# What the task requires:
Go through the data underneath and report how many lines hold the string "posixpath", giving only the number.
------------------------------------------------------------
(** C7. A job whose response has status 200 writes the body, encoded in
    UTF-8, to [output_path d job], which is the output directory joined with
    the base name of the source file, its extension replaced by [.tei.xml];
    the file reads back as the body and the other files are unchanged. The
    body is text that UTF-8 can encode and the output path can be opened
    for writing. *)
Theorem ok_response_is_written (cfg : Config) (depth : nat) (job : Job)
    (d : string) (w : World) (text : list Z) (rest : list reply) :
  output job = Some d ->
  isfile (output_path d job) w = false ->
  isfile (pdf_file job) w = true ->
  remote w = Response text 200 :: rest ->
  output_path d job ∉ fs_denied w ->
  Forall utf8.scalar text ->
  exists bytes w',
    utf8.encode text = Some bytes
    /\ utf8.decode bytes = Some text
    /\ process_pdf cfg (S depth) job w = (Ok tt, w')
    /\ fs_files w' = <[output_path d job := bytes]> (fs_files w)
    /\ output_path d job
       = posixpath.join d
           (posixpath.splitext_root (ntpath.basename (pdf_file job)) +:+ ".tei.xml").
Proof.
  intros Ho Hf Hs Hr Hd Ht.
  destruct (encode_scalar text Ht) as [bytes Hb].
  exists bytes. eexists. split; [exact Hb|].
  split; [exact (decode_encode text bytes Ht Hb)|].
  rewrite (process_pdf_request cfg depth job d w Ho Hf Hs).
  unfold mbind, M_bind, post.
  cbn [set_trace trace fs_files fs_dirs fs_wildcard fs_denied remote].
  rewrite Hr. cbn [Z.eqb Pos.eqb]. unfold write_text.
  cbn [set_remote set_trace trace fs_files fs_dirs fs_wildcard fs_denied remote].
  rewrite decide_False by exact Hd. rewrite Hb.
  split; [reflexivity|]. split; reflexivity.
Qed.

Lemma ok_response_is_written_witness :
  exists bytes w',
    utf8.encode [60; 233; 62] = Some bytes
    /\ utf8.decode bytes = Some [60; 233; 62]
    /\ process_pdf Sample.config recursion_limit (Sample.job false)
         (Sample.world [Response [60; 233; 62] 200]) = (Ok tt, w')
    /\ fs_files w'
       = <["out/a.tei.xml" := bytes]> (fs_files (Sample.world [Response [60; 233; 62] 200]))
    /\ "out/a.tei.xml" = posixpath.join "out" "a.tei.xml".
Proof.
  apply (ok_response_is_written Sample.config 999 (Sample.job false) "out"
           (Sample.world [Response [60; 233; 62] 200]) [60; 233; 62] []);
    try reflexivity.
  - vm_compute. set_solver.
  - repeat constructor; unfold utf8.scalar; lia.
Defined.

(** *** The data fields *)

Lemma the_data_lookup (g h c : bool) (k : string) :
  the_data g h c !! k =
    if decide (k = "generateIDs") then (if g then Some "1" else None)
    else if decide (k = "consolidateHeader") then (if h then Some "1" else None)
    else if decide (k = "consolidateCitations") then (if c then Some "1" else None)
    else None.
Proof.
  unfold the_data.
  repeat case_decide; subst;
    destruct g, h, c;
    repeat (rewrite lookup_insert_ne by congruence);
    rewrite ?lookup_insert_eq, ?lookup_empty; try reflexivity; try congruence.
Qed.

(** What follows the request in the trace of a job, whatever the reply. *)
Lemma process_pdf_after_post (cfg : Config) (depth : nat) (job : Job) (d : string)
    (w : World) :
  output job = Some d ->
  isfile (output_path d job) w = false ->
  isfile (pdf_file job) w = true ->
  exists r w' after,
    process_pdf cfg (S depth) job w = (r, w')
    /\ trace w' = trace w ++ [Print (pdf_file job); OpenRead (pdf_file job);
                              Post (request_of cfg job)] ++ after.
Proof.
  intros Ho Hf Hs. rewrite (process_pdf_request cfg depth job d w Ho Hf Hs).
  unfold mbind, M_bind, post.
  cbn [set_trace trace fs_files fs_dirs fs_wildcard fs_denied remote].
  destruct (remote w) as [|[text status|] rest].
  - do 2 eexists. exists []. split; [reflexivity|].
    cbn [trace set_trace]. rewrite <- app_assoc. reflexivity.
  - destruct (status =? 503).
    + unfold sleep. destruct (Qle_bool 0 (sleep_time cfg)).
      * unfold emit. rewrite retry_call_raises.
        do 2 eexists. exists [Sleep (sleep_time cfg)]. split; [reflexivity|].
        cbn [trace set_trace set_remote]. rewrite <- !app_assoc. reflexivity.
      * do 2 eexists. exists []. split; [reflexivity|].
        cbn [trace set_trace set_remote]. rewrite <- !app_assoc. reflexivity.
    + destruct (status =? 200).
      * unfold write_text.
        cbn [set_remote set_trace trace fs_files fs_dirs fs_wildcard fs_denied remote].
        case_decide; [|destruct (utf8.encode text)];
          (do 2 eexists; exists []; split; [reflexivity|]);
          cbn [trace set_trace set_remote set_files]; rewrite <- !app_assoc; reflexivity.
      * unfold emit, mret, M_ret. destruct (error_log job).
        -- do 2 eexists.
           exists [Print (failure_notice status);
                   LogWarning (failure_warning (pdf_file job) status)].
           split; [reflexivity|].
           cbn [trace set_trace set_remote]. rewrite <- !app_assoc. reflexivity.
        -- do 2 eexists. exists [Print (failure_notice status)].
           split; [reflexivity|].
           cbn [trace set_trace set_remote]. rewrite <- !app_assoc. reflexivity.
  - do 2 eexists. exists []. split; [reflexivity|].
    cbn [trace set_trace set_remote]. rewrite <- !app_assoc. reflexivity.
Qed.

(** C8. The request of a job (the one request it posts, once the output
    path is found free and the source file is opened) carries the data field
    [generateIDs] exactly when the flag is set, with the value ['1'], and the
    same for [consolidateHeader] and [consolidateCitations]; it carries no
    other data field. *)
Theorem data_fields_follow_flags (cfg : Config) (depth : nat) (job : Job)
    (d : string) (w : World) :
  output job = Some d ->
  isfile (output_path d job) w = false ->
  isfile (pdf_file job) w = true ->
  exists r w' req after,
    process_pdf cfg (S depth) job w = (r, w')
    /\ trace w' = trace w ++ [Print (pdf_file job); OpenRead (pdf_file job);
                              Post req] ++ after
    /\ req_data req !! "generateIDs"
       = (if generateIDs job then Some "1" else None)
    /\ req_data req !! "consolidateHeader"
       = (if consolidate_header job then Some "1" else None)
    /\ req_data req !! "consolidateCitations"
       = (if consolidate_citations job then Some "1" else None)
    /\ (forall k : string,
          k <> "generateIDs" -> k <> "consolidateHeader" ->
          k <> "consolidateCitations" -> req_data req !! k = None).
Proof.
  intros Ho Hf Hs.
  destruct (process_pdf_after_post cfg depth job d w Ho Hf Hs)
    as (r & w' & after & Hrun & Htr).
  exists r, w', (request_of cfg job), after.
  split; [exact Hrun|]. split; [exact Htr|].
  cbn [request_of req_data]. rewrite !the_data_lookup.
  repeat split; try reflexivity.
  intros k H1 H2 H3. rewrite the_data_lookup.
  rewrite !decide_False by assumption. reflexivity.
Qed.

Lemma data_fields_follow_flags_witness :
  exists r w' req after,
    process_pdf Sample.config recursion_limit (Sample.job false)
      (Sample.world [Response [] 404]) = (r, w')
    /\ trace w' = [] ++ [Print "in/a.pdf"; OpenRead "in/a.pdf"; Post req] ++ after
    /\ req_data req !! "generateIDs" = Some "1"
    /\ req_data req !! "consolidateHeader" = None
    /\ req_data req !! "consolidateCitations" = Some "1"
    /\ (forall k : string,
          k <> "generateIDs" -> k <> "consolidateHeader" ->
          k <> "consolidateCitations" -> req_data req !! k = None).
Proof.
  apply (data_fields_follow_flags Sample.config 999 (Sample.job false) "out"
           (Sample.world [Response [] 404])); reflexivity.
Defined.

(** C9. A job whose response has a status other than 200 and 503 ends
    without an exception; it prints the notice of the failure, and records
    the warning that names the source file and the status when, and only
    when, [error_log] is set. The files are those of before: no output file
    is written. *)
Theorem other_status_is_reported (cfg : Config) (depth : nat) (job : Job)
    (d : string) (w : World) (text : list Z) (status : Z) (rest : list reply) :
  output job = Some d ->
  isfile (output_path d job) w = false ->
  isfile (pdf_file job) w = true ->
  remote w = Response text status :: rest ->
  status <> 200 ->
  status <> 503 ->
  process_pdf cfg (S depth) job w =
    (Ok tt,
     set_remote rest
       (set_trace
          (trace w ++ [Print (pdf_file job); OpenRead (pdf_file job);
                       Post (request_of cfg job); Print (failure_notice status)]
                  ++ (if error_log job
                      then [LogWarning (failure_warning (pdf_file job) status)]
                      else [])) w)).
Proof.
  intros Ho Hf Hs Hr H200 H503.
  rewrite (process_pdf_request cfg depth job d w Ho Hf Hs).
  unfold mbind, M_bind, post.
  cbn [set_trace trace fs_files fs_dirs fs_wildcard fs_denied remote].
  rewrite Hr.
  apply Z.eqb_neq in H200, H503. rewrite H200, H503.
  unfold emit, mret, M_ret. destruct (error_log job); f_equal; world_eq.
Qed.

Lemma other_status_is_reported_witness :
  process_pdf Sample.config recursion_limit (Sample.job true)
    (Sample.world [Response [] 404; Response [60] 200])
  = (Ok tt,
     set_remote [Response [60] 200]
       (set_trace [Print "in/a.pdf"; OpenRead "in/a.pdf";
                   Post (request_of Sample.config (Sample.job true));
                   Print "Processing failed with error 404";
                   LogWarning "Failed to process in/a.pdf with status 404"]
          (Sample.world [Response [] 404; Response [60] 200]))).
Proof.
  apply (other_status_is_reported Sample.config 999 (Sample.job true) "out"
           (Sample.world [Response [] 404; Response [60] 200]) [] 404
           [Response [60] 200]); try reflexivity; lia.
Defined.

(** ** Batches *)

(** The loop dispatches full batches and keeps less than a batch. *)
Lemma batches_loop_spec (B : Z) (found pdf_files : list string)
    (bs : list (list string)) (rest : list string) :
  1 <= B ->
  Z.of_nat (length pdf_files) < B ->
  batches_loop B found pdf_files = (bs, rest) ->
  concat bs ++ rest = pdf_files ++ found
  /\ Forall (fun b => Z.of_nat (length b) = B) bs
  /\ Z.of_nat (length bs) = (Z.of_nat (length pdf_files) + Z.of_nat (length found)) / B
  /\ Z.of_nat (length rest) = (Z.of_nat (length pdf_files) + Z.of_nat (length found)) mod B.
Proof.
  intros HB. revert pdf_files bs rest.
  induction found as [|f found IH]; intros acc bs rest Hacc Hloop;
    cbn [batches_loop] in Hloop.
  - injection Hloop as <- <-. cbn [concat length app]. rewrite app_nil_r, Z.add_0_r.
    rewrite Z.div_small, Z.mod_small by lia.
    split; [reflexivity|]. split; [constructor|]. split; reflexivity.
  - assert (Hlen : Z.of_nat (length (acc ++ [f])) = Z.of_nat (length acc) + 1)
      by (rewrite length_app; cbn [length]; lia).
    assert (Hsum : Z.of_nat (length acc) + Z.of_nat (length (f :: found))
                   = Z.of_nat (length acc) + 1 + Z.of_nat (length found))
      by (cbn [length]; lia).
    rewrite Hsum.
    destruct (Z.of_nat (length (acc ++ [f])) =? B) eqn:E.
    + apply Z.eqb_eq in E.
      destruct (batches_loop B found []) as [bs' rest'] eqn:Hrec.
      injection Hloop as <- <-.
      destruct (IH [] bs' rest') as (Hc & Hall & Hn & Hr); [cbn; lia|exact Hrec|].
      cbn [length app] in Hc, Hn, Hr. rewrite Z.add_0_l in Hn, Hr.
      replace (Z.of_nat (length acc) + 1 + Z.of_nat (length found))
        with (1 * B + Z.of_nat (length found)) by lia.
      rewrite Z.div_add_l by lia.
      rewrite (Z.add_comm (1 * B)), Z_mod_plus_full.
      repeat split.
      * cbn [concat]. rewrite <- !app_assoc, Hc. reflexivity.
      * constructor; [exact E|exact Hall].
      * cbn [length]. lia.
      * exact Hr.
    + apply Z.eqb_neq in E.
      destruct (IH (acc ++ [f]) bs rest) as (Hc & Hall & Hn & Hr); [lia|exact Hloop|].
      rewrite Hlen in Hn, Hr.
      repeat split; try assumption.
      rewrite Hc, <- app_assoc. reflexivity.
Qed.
------------------------------------------------------------
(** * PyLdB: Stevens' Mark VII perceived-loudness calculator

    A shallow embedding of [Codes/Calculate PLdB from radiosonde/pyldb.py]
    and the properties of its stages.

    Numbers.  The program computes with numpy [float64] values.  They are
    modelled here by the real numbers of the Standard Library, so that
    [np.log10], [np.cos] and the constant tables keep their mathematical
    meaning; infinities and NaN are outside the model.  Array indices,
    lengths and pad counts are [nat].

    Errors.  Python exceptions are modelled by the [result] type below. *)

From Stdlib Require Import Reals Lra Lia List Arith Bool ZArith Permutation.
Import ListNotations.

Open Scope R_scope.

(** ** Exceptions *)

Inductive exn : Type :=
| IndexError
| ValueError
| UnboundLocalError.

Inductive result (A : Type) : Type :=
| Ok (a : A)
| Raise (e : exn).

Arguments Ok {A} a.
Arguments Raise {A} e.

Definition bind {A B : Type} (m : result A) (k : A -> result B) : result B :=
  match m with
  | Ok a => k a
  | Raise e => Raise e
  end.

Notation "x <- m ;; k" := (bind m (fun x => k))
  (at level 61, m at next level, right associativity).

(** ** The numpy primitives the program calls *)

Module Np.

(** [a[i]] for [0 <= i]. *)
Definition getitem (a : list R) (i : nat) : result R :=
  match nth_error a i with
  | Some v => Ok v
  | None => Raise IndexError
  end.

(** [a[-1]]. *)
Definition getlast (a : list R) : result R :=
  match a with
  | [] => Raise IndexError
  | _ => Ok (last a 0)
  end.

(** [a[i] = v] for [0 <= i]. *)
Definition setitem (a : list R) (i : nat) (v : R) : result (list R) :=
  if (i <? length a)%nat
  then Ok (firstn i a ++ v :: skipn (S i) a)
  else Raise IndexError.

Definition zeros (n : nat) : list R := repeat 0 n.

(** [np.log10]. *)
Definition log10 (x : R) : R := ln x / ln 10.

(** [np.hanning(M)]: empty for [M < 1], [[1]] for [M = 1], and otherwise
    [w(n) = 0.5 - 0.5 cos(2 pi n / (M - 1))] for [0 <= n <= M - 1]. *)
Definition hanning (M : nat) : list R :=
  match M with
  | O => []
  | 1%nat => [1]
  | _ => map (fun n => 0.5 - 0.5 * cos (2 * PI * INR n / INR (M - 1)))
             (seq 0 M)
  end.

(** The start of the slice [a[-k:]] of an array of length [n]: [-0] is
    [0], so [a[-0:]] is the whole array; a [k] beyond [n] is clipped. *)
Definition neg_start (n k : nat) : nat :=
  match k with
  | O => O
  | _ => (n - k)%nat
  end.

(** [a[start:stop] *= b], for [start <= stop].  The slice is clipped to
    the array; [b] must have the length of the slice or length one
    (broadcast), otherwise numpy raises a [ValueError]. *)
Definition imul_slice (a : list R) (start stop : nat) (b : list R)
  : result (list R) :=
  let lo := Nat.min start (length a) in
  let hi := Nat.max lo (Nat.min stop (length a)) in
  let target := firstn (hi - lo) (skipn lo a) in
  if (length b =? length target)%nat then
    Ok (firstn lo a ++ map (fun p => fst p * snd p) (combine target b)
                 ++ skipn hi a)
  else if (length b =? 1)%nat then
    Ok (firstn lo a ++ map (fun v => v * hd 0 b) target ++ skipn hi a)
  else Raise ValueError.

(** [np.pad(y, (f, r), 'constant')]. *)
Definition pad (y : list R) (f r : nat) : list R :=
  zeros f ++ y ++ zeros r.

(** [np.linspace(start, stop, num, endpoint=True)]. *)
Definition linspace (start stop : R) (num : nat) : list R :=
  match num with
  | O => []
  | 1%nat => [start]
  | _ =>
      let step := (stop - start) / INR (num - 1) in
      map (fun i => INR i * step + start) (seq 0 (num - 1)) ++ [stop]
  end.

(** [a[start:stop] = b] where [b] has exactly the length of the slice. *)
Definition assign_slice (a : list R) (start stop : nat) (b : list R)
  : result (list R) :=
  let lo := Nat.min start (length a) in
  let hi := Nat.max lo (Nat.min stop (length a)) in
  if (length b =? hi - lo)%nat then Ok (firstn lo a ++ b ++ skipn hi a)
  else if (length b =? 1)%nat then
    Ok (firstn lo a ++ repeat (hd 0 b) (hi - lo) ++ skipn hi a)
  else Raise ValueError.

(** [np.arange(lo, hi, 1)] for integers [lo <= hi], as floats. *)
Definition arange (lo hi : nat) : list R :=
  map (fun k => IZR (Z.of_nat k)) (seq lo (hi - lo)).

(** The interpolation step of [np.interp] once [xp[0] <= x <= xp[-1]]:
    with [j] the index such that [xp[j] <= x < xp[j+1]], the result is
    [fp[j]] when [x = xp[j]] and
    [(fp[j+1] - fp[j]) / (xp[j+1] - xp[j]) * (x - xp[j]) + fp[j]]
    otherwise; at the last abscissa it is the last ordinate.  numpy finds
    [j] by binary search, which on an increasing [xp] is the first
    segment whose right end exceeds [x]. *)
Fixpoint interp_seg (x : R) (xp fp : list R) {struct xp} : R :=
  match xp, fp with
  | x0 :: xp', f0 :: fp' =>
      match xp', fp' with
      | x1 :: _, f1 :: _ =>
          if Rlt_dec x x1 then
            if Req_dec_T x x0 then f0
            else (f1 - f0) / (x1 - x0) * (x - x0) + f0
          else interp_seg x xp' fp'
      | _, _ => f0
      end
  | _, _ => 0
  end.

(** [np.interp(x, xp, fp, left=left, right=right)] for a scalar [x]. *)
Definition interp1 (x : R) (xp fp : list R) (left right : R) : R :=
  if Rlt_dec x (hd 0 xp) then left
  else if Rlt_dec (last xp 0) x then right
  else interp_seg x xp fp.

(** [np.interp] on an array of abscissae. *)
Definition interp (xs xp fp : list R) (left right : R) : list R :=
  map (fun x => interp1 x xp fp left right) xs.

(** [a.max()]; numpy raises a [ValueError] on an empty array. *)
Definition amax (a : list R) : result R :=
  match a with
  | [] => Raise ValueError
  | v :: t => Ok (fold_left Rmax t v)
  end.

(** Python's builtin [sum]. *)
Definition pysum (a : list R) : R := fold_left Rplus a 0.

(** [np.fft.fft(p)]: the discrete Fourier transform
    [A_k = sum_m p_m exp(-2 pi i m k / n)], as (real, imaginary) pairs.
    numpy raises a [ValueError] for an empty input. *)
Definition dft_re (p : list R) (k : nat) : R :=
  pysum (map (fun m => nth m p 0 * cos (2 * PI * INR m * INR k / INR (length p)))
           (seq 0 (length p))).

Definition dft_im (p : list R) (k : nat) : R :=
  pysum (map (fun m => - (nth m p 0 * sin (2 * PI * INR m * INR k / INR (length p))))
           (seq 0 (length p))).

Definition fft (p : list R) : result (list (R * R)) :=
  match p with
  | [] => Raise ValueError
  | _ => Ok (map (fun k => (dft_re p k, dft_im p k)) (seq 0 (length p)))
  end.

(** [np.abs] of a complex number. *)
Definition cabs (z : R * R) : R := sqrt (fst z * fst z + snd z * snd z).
------------------------------------------------------------
# Answer section:
3